### YOUR INSTRUCTIONS
Count the lines of the records below that hold the word "match", and give only the number.

(Stored data entries)
.....
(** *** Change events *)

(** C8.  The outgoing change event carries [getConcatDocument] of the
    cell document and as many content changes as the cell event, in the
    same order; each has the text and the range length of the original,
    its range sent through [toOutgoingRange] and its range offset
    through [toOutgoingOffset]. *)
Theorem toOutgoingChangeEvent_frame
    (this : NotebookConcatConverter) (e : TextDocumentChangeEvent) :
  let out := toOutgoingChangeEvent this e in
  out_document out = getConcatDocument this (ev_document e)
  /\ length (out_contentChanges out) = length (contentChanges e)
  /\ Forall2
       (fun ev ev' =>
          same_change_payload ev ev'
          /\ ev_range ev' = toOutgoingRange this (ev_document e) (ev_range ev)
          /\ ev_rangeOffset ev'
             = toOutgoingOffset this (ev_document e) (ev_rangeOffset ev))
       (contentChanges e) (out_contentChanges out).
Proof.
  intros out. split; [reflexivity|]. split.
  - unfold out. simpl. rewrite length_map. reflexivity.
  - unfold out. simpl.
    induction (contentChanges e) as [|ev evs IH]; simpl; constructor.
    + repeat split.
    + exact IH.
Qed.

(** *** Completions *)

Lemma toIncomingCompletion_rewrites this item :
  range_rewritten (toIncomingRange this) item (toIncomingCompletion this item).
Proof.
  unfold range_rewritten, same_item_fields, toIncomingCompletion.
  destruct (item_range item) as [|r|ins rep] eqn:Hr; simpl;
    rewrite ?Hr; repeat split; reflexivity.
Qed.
.....
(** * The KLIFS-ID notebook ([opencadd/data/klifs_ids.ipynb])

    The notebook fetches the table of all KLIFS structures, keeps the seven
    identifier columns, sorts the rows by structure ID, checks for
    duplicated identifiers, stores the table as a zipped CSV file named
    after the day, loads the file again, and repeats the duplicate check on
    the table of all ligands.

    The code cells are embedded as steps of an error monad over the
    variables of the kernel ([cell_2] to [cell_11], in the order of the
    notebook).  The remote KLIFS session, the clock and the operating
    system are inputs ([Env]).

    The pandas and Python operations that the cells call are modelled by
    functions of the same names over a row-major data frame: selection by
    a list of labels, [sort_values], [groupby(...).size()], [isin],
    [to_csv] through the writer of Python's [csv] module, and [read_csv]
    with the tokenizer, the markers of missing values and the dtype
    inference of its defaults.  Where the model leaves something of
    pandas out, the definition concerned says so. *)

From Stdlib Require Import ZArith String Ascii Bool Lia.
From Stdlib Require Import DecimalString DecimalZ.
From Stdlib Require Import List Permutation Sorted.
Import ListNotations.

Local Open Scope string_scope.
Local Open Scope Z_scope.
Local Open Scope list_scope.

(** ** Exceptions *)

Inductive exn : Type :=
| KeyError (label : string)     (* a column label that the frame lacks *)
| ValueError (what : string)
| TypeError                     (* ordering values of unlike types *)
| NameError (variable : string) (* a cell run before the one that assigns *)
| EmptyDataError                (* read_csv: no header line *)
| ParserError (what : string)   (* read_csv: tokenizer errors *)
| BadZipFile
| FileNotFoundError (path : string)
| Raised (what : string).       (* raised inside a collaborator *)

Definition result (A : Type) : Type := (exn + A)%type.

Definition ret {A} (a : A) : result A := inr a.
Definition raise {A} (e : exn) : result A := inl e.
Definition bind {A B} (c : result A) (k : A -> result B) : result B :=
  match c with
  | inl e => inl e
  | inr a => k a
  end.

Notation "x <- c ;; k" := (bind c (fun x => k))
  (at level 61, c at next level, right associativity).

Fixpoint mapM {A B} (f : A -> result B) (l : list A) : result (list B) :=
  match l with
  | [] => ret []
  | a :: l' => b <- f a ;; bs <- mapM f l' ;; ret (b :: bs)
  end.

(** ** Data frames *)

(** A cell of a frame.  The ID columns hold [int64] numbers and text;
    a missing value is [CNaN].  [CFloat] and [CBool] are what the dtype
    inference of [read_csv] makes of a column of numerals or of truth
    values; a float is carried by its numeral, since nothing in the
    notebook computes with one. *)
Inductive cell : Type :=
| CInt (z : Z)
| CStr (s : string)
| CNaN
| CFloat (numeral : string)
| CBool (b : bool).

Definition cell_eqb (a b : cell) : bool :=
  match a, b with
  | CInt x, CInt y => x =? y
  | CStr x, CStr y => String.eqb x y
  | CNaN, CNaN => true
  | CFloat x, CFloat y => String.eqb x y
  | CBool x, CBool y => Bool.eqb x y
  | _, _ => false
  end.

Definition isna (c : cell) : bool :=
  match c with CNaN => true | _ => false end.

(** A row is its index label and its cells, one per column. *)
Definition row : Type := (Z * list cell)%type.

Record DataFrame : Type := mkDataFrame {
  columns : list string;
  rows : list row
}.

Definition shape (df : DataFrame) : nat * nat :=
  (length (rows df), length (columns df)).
.....
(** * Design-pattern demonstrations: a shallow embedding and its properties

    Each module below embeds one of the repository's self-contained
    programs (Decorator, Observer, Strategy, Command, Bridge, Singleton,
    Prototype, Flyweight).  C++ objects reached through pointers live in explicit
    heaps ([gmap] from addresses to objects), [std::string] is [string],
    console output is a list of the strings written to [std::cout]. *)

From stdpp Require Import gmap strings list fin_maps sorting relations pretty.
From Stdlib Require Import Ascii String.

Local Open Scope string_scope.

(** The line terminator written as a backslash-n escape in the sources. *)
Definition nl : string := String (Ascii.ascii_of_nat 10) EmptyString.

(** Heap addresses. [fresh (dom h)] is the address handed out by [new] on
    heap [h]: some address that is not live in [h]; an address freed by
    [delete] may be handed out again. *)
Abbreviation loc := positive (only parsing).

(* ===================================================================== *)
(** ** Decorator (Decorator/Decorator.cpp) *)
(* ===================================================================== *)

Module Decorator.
.....
### THE ANSWER
4